How to develop the ankle

How to develop the ankle

In terms of anatomy the ankle joint is thought up by the nature ideally. It is steady, reliable and strong. The ankle habitually assumes all weight of your body. But at the same time offices of traumatology in hospitals are constantly crowded, and, alas, 20-30% of the total number of injured are musculoskeletal system injuries. As soon as possible to return to the system, be engaged in physical therapy for the ankle. The same exercises will allow you to avoid injuries in the future.

It is required to you

  • - chair;
  • - tennis ball;
  • - wooden box with low sides;
  • - small roundish pebble;
  • - large buttons;
  • - platform or step 10-15 cm high.


1. Lay down on the back. Slowly bend and unbend toes. Then begin to part feet in the parties. Accurately turn out them outside, holding heels not movably. Slightly move apart legs and execute turns of foot inside. Have a rest 1-2 minutes and repeat exercise.
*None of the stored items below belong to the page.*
Lemma node_link_spec k W n ev e t :
  kev_abs k W (S n) -> ks_events k !! ev = Some e ->
  returns (_subscriber_list_link ev t k) (fun k' => kev_abs k' (<[ev := t :: W ev]> W) n /\ ks_sched k' = ks_sched k /\
    exists h, ks_events k' = <[ev := set_subscribers h e]> (ks_events k)).
Proof.
  intros (E & [|a P] & Hrep & Hw & Hlen) He; [done|]. injection Hlen as <-. pose proof Hrep as [Hp Hn Hl Hd Ha].
  destruct Hp as (Hpool & u & Hu & Hc). apply NoDup_cons in Hn as [HaP Hn].
  unfold _subscriber_list_link, _subscriber_pool_alloc. rewrite Hpool. cbn [nonnull negb mbind outcome_bind]. rewrite Hpool.
  unfold get_sub. rewrite Hu. cbn [of_option mbind outcome_bind]. rewrite (upd_sub_ret a _ _ u) by done. cbn [mbind outcome_bind].
  rewrite (upd_sub_ret a _ _ (set_event (Ref ev) u)) by apply lookup_insert_eq. cbn [mbind outcome_bind ks_subs ks_events set_subs set_pool].
  rewrite insert_insert_eq. unfold get_event. cbn [ks_events set_subs set_pool]. rewrite He. cbn [of_option mbind outcome_bind ks_subs set_subs].
  set (u' := set_thread t (set_event (Ref ev) u)). set (m := <[a := u']> (ks_subs k)).
  assert (a ∉ E ev) as HaE by (intros Hin; apply (Ha ev a); [by eexists|done|left]).
  assert (forall x, x <> a -> m !! x = ks_subs k !! x) as Hm by (intros x Hx; unfold m; by rewrite lookup_insert_ne).
  assert (Dll.dll m (ev_subscribers e) (E ev)) as Hdll.
  { eapply Dll.dll_frame; [by apply Hl|]. intros b Hb. apply Hm. by intros ->. }
  mcall (Dll.list_link_spec m (ev_subscribers e) (E ev) a Hdll HaE); [unfold m; rewrite lookup_insert_eq; by eexists|].
  intros [h m'] (-> & Hdll' & Hrel & Hout). cbn [returns]. unfold upd_event, get_event. cbn [ks_events set_subs set_pool].
  rewrite He. cbn [of_option mbind outcome_bind returns]. split; [|split; [done|by eexists]].
  apply (kev_abs_step k E (a :: P) W ev e (Ref a) (a :: E ev)); try done.
  - eapply nodes_ext; [|exact Hc]. intros b Hb. rewrite Hout; [apply Hm; by intros ->|].
    rewrite elem_of_cons. intros [->|Hin]; [done|]. apply (Ha ev b); [by eexists|done|by right].
  - intros x [->|Hx]%elem_of_cons; [done|]. intros Hin. apply (Ha ev x); [by eexists|done|by right].
  - intros x. rewrite !elem_of_cons. naive_solver.
  - intros b Hb1 Hb2. rewrite elem_of_cons in Hb2. rewrite Hout by (rewrite elem_of_cons; naive_solver). apply Hm. naive_solver.
  - cbn [fmap list_fmap]. rewrite (thread_relinked m m' a Hrel). rewrite <- (Hw ev) by (by eexists). f_equal.
    + unfold thread, m. by rewrite lookup_insert_eq.
    + apply list_fmap_ext. intros i x Hx%list_elem_of_lookup_2. rewrite (thread_relinked m m' x Hrel). unfold thread. rewrite Hm; [done|].
      by intros ->.
Qed.

(** ** Unsubscribing *)

Lemma find_sub_spec k t : forall l p h e fuel,
  Dll.dseg (ks_subs k) p h e l -> (length l < fuel)%nat ->
  forall l1 a l2, l = l1 ++ a :: l2 -> thread (ks_subs k) a = t -> t ∉ (thread (ks_subs k) <$> l1) -> find_sub fuel h t k = Ret (Ref a).
Proof.
  intros l p h e fuel. revert l p h. induction fuel as [|fuel IH]; intros l p h Hs Hf l1 a l2 -> Ha Hn; [lia|]. cbn [find_sub].
  destruct l1 as [|b l1]; simpl in Hs; destruct Hs as (-> & u & Hu & _ & Hs); cbn [nonnull]; unfold get_sub; rewrite Hu; cbn [of_option mbind outcome_bind].
  - unfold thread in Ha. rewrite Hu in Ha. by rewrite decide_True.
  - cbn [fmap list_fmap] in Hn. apply not_elem_of_cons in Hn as [Hb Hn]. unfold thread in Hb at 1. rewrite Hu in Hb.
    rewrite decide_False by congruence. eapply (IH (l1 ++ a :: l2)); try done. simpl in Hf. lia.
Qed.

Lemma dll_size (m : subs) h l : Dll.dll m h l -> (length l <= size m)%nat.
Proof.
  intros [Hs Hn]. rewrite <- size_dom. rewrite <- (size_list_to_set (C := gset Z) l Hn). apply subseteq_size.
  intros x Hx. apply elem_of_dom. rewrite elem_of_list_to_set in Hx. by eapply Dll.dseg_elem.
Qed.

Lemma unlink_spec k W n ev e t w1 w2 :
  kev_abs k W n -> ks_events k !! ev = Some e -> W ev = w1 ++ t :: w2 -> t ∉ w1 ->
  returns (_subscriber_list_unlink ev t k) (fun k' => kev_abs k' (<[ev := w1 ++ w2]> W) (S n) /\ ks_sched k' = ks_sched k /\
    exists h, ks_events k' = <[ev := set_subscribers h e]> (ks_events k)).
Proof.
  intros (E & P & Hrep & Hw & <-) He HW Ht. pose proof Hrep as [Hp Hn Hl Hd Ha]. pose proof (Hl ev e He) as Hdll.
  pose proof (Hw ev ltac:(by eexists)) as Hmap. rewrite HW in Hmap.
  apply fmap_app_inv in Hmap as (l1 & l' & Hw1 & Hw' & HE). destruct l' as [|a l2]; [done|]. injection Hw' as Hta Hw2.
  unfold _subscriber_list_unlink, get_event. rewrite He. cbn [of_option mbind outcome_bind].
  rewrite (find_sub_spec k t (E ev) NULL (ev_subscribers e) NULL (S (size (ks_subs k))) (proj1 Hdll) ltac:(pose proof (dll_size _ _ _ Hdll); lia) l1 a l2 HE ltac:(done) ltac:(by rewrite <- Hw1)).
  cbn [mbind outcome_bind]. rewrite (Dll.dll_nonnull _ _ _ Hdll), HE. replace (match l1 ++ a :: l2 with [] => false | _ => true end) with true by (by destruct l1).
  cbn [negb]. rewrite HE in Hdll. mcall (Dll.list_cut_spec _ _ _ _ _ Hdll). intros [h m] (Hdll' & Hrel & Hma & Hout).
  unfold upd_event, get_event. cbn [ks_events set_subs]. rewrite He. cbn [of_option mbind outcome_bind].
  assert (a ∈ E ev) as HaE by (rewrite HE, elem_of_app, elem_of_cons; auto).
  assert (is_Some (ks_subs k !! a)) as [u Hu] by (apply (Dll.dll_elem _ _ _ a Hdll); rewrite elem_of_app, elem_of_cons; auto).
  unfold _subscriber_pool_free. cbn [ks_pool set_pool set_events set_subs]. rewrite (upd_sub_ret a _ _ u) by (cbn; by rewrite Hma).
  cbn [returns ks_subs set_pool set_events set_subs ks_pool]. split; [|split; [done|by eexists]].
  pose proof (proj2 Hdll) as Hnd. apply NoDup_app in Hnd as (_ & Hdisj & [Ha2 _]%NoDup_cons).
  assert (a ∉ l1 ++ l2) as Hna by (rewrite elem_of_app; intros [Hin|Hin]; [apply (Hdisj a Hin); left|done]).
  assert (a ∉ P) as HaP by (by apply (Ha ev a ltac:(by eexists))).
  set (m' := <[a := set_next (ks_pool k) u]> m).
  assert (forall x, x <> a -> m' !! x = m !! x) as Hm' by (intros x Hx; unfold m'; by rewrite lookup_insert_ne).
  apply (kev_abs_step k E P W ev e h (l1 ++ l2) (w1 ++ w2) (a :: P) m' (Ref a)); try done.
  - split; [done|]. exists (set_next (ks_pool k) u). split; [apply lookup_insert_eq|]. eapply nodes_ext; [|exact Hp].
    intros b Hb. rewrite Hm' by (by intros ->). apply Hout. rewrite <- HE. intros Hin. apply (Ha ev b); [by eexists|done|done].
  - by constructor.
  - eapply Dll.dll_frame; [exact Hdll'|]. intros b Hb. apply Hm'. by intros ->.
  - intros x Hx. rewrite not_elem_of_cons. split; [by intros ->|]. apply (Ha ev x); [by eexists|]. rewrite HE.
    rewrite elem_of_app in Hx. rewrite elem_of_app, elem_of_cons. naive_solver.
  - intros x. rewrite HE, !elem_of_app, !elem_of_cons. naive_solver.
  - intros b Hb1 Hb2. rewrite Hm' by (by intros ->). apply Hout. by rewrite <- HE.
  - assert (forall x, x ∈ l1 ++ l2 -> thread m' x = thread (ks_subs k) x) as Hth.
    { intros x Hx. rewrite <- (thread_relinked _ m x Hrel). unfold thread. rewrite Hm'; [done|]. by intros ->. }
    rewrite fmap_app, Hw1, Hw2. f_equal; apply list_fmap_ext; intros i x Hx%list_elem_of_lookup_2; apply Hth; rewrite elem_of_app; auto.
Qed.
2. Sit down on the chair. Enclose under knees the roller from the blanket or the soft tissue so that feet didn't reach the floor. On weight carry out slow spins by feet clockwise, then against. Have a rest 1-2 minutes and execute bendings of feet in the vertical direction. At first raise fingers as it is possible above, and then pull them down, trying to reach the floor. Carry out this movement serially, then at the same time two legs.

3. Having restored movements in the ankle joint, begin to perform exercises for the gastrocnemius muscle and muscles of the arch of foot. Raise feet on socks, then be slowly rolled on heels. Perform these exercises at first serially, then at the same time. Begin to do this exercise sitting on the chair when feet and calves get stronger it is possible to carry out it with the support on the chair or the table, having transferred the main body weight to hands.

4. Put the tennis ball on the floor and roll it the leg, trying to mass area of the arch of foot first of all.

5. Scatter large buttons on the floor and collect them by toes. At first perform these exercises sitting. Then try to collect buttons, standing on one leg, and holding the second suspended.

6. Hammer together the strong wooden box with height of sides of 5-10 cm. Fill in it roundish pebble or not revealed pine cones. Daily within 5-10 minutes you go on box contents barefoot.

7. It is very useful to go for strengthening of the ankle joint on heels, socks, external and inside of feet. Do this exercise obligatory at the movement on the apartment, for example, to the bathroom go on the outside of the foot, and back – on internal.

8. Get up on the edge of the low platform or the step. Heels have to be given for the edge. Slowly rise on tiptoe as it is possible above. Feel how ligaments of the ankle joint stretch. Also slowly fall down, trying to reach heels the floor. Perform exercise with the safeguarding. Let the table or the chair that in case of balance loss you could help yourself hands stand nearby. If your legs are healthy, this exercise can be performed with burdening, having picked up dumbbells.